Healthy cells actively collaborate with tumours by creating a mesh of collagen that encourages cancer cells to build new blood vessels, a new study shows.
Researchers found that ‘collaborator’ cells build a beneficial environment around the tumour which helps it to build the new blood vessels it needs to grow.
Scientists at The Institute of Cancer Research, London, and the Cancer Research UK Beatson Institute in Glasgow, showed that a type of signal called transfer RNA plays a key role in driving collagen production to increase the blood supply to tumours.
Their study sheds light on the key role played by the surrounding environment in a tumour’s growth and development – and could open up novel approaches to treatment.
It is published today (Thursday) in Current Biology and was funded by organisations including Cancer Research UK and Breast Cancer Now.
Cells called fibroblasts are the body’s natural factories for collagen, the main structural protein of the body. In most healthy tissues, fibroblasts mainly generate type I collagen.
But researchers found that fibroblasts near tumours switch from producing type I collagen to type II collagen. They showed that this change in collagen production helps the tumour to build new blood vessels – supporting its growth.
The researchers found that fibroblast cells that were activated by malignant breast tumours produced much more of a type of transfer RNA called the initiator methionine tRNA, than they would normally. The increase in this particular transfer RNA allowed fibroblasts to increase their production of type II collagen.
The initiator methionine tRNA is required for all protein production in the cell, so it might be expected that increased levels of it would raise levels of all cellular proteins. However, the researchers showed that increased levels of the transfer RNA resulted in increased levels of specific proteins only, including collagen II.
The work therefore reveals an unexpected role for the initiator methionine tRNA in controlling production of secreted collagens that promote blood vessel growth in tumours.
Study co-leader Dr Andrew Reynolds, Leader of the Tumour Biology Team at The Institute of Cancer Research, London, said: “Cancers can’t gather together the resources they need to grow and spread all by themselves – they need the support of surrounding healthy cells. Our study shows that a specific type of transfer RNA can ramp up production of collagen II protein in fibroblasts, stimulating the blood vessel growth in tumours that promotes cancer growth.

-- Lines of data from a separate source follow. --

(* ===== verification/RepeatString.v ===== *)
(** * RepeatString: the module repeat-string of the Swagger UI bundle

    src/main/resources/swagger-ui/swagger-ui-bundle.js, lines 92-97: repetition
    by doubling, with the last result kept in the module's variables. *)

From S2P Require Import Prelude JsCore.

(** The module's variables: [r], undefined at first, and [o] *)
Record RepeatCache := Cache { cached : option jsstr; res : jsstr }.

Definition empty_cache : RepeatCache := Cache None [].

(** for (; n > o.length && t > 1;) 1 & t && (o += e), t >>= 1, e += e *)
Fixpoint repeat_loop (fuel : nat) (n : Z) (o : jsstr) (t : Z) (e : jsstr) : Try (jsstr * jsstr) :=
  match fuel with
  | O => Failure NoFuel
  | S fuel' =>
      if (js_length o <? n)%Z && (1 <? t)%Z then
        let o' := if Z.testbit (toInt t) 0 then o ++ e else o in
        repeat_loop fuel' n o' (Z.shiftr (toInt t) 1) (e ++ e)
      else Success (o, e)
  end.

(** The exported function; an argument that is no string is [None].  The
    counter halves, so 32 rounds are enough for an Int. *)
Definition repeat (arg : option jsstr) (t : Z) : Eff RepeatCache jsstr :=
  match arg with
  | None => throw (Raised "TypeError: expected a string")
  | Some e =>
      if (t =? 1)%Z then ret e
      else if (t =? 2)%Z then ret (e ++ e)
      else
        let n := (js_length e * t)%Z in
        let! st := gets id in
        if bool_decide (cached st = Some e) && (n <=? js_length (res st))%Z then ret (substr (res st) 0 n)
        else
          let st1 := if bool_decide (cached st = Some e) then st else Cache (Some e) [] in
          modify (fun _ => st1) ;!
          let! oe := lift_try (repeat_loop 33 n (res st1) t e) in
          let o := substr (oe.1 ++ oe.2) 0 n in
          modify (fun _ => Cache (cached st1) o) ;! ret o
  end.

(** ** The cache holds copies of its string *)

Definition cache_ok (st : RepeatCache) : Prop := forall s, cached st = Some s -> exists k, res st = copies k s.

Fixpoint repeats (calls : list (option jsstr * Z)) (st : RepeatCache) : RepeatCache :=
  match calls with [] => st | (e, t) :: calls' => repeats calls' (fst (repeat e t st)) end.

Lemma copies_double a s : copies a s ++ copies a s = copies (2 * a) s.
Proof. rewrite <- copies_add. f_equal. lia. Qed.

Lemma repeat_loop_spec fuel e0 num : e0 <> [] -> forall t a b, (0 <= t < 2 ^ Z.of_nat fuel)%Z -> (t < 2 ^ 31)%Z ->
  (Z.of_nat num <= Z.of_nat b + Z.of_nat a * t)%Z ->
  exists a' b', num <= b' + a' /\
    repeat_loop (S fuel) (js_length e0 * Z.of_nat num) (copies b e0) t (copies a e0) = Success (copies b' e0, copies a' e0).
Proof.
  intros He. assert (0 < length e0) as Hl by (destruct e0; simpl; [done|lia]).
  induction fuel as [|fuel IH]; intros t a b Ht H31 Hn; cbn [repeat_loop].
  - simpl in Ht. replace t with 0%Z in * by lia. exists a, b. split; [lia|]. by rewrite andb_false_r.
  - unfold js_length at 1. rewrite copies_length.
    destruct (Z.ltb_spec (Z.of_nat (b * length e0)) (js_length e0 * Z.of_nat num)) as [Hlt|Hge]; cbn [andb].
    + destruct (Z.ltb_spec 1 t) as [H1|H1]; [|exists a, b; split; [nia|done]].
      assert (toInt t = t) as -> by (apply toInt_small; unfold MinInt, MaxInt; lia).
      rewrite Z.bit0_odd, Z.shiftr_div_pow2, copies_double by lia. change (2 ^ 1)%Z with 2%Z.
      rewrite Nat2Z.inj_succ, Z.pow_succ_r in Ht by lia.
      pose proof (Z.div_mod t 2) as H. rewrite Zmod_odd in H.
      destruct (Z.odd t).
      * rewrite <- copies_add. apply IH; lia || nia.
      * apply IH; lia || nia.
    + exists a, b. split; [|done]. unfold js_length in Hge. nia.
Qed.

Lemma substr_copies a num e : num <= a -> substr (copies a e) 0 (js_length e * Z.of_nat num) = copies num e.
Proof.
  intros H. unfold substr, js_length. change (drop (Z.to_nat 0) _) with (copies a e).
  replace (Z.to_nat (Z.of_nat (length e) * Z.of_nat num)) with (num * length e) by lia. by apply take_copies.
Qed.

(** The loop and the cut give the copies, from any cached copies. *)
Lemma repeat_rounds e num b : (Z.of_nat num < 2 ^ 31)%Z ->
  exists oe, repeat_loop 33 (js_length e * Z.of_nat num) (copies b e) (Z.of_nat num) e = Success oe /\
    substr (oe.1 ++ oe.2) 0 (js_length e * Z.of_nat num) = copies num e.
Proof.
  intros H. destruct (decide (e = [])) as [->|He].
  - exists (copies b [], []). split; [by rewrite copies_nil|]. by rewrite !copies_nil.
  - destruct (repeat_loop_spec 32 e num He (Z.of_nat num) 1 b) as (a' & b' & Hn & E); [lia..|].
    replace (copies 1 e) with e in E by (unfold copies; simpl; by rewrite app_nil_r).
    exists (copies b' e, copies a' e). split; [exact E|]. cbn [fst snd]. rewrite <- copies_add. by apply substr_copies.
Qed.

Lemma repeat_spec st e num : cache_ok st -> (Z.of_nat num < 2 ^ 31)%Z ->
  snd (repeat (Some e) (Z.of_nat num) st) = Success (copies num e) /\ cache_ok (fst (repeat (Some e) (Z.of_nat num) st)).
Proof.
  intros Hok Hn. unfold repeat.
  destruct (Z.eqb_spec (Z.of_nat num) 1) as [E1|_].
  { replace num with 1 by lia. split; [|done]. simpl. unfold copies. simpl. by rewrite app_nil_r. }
  destruct (Z.eqb_spec (Z.of_nat num) 2) as [E2|_].
  { replace num with 2 by lia. split; [|done]. simpl. unfold copies. simpl. by rewrite app_nil_r. }
  unfold bind at 1 5, gets, id. cbn [fst snd].
  set (hit := bool_decide (cached st = Some e)).
  set (st1 := if hit then st else Cache (Some e) []).
  assert (exists b, res st1 = copies b e /\ cached st1 = Some e) as (b & Eb & Ec).
  { unfold st1, hit. case_bool_decide as Hc; [|by exists 0]. destruct (Hok e Hc) as [b Hb]. eauto. }
  destruct (hit && _) eqn:Eh.
  - apply andb_true_iff in Eh as [Eh Hl]. apply Z.leb_le in Hl. split; [|done]. cbn.
    unfold hit in *. apply bool_decide_eq_true in Eh. destruct (Hok e Eh) as [k Hk]. rewrite Hk in *.
    unfold js_length in Hl. rewrite copies_length in Hl.
    destruct (decide (e = [])) as [->|He]; [by rewrite !copies_nil|].
    assert (0 < length e) by (destruct e; simpl; [done|lia]). rewrite substr_copies by nia. done.
  - fold st1. destruct (repeat_rounds e num b Hn) as (oe & Er & Es).
    unfold bind, modify, lift_try, ret. rewrite Eb, Er. cbn [fst snd]. rewrite Es, Ec. split; [done|].
    intros s [= <-]. by exists num.
Qed.

Lemma repeats_ok calls st : Forall (fun c => 0 <= c.2 < 2 ^ 31)%Z calls -> cache_ok st -> cache_ok (repeats calls st).
Proof.
  intros H. revert st. induction H as [|[e t] calls Ht Hall IH]; intros st Hok; cbn [repeats]; [done|]. apply IH.
  destruct e as [e|]; [|done]. cbn in Ht. rewrite <- (Z2Nat.id t) by lia. by apply repeat_spec; [|lia].
Qed.

(** Whatever was repeated before, with whatever the module has cached from
    it, repeating a string a number of times gives that many copies of it, and
    an argument that is no string throws without touching the cache. *)
Theorem repeat_copies calls e num : Forall (fun c => 0 <= c.2 < 2 ^ 31)%Z calls -> (Z.of_nat num < 2 ^ 31)%Z ->
  let st := repeats calls empty_cache in
  snd (repeat (Some e) (Z.of_nat num) st) = Success (copies num e) /\
  repeat None (Z.of_nat num) st = (st, Failure (Raised "TypeError: expected a string")).
Proof.
  intros Hc Hn st. split; [|done]. apply repeat_spec; [|done]. apply repeats_ok; [done|]. by intros s [=].
Qed.

(** Three copies, then seven from the cached three *)
Lemma repeat_copies_witness :
  snd (repeat (Some (js "ab")) 7 (repeats [(Some (js "ab"), 3%Z)] empty_cache)) = Success (js "ababababababab").
Proof.
  destruct (repeat_copies [(Some (js "ab"), 3%Z)] (js "ab") 7) as [H _].
  - constructor; [cbn; lia|constructor].
  - lia.
  - exact H.
Defined.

Our results could open up new approaches to treatment, such as drugs that are designed to disrupt cancer’s ability to manipulate its environment.”
Study co-leader Professor Jim Norman, Leader of the Integrin Cell Biology Laboratory at the Cancer Research UK Beatson Institute, Glasgow, said: “It is known that cancers have alterations to their repertoire of transfer RNAs – in particular they display elevated levels of the initiator methionine tRNA. Our study is important because it shows that this does not lead directly to increased synthesis of cellular protein to make more cells – as had previously been suggested – but very selectively alters production of certain secreted proteins, such as collagen II. This then indirectly drives tumour growth by helping the tumour solicit its own blood supply.”
Dr Laura McCallum, Cancer Research UK’s Senior Research Information Manager, said: “This exciting study adds to the growing evidence that no cancer cell acts alone. Understanding how cancer cells manipulate healthy neighbouring cells to support them is vital if we are to find new ways to stop the disease in its tracks.”
Dr Richard Berks, Senior Research Communications Officer at Breast Cancer Now, said: “This early study highlights one way that normal cells could be helping tumours grow and spread, by promoting the growth of new blood vessels.
“We know tumours cannot exist in isolation; they must recruit non-cancer cells in their local environment to help them progress and researchers are now trying to understand whether this relationship could provide an effective target for treatments. Improving our understanding of the tumour micro-environment, and how it helps tumours to grow, will be critical to finding ways to stop breast and other cancers. We look forward to further discoveries in this area in the future.”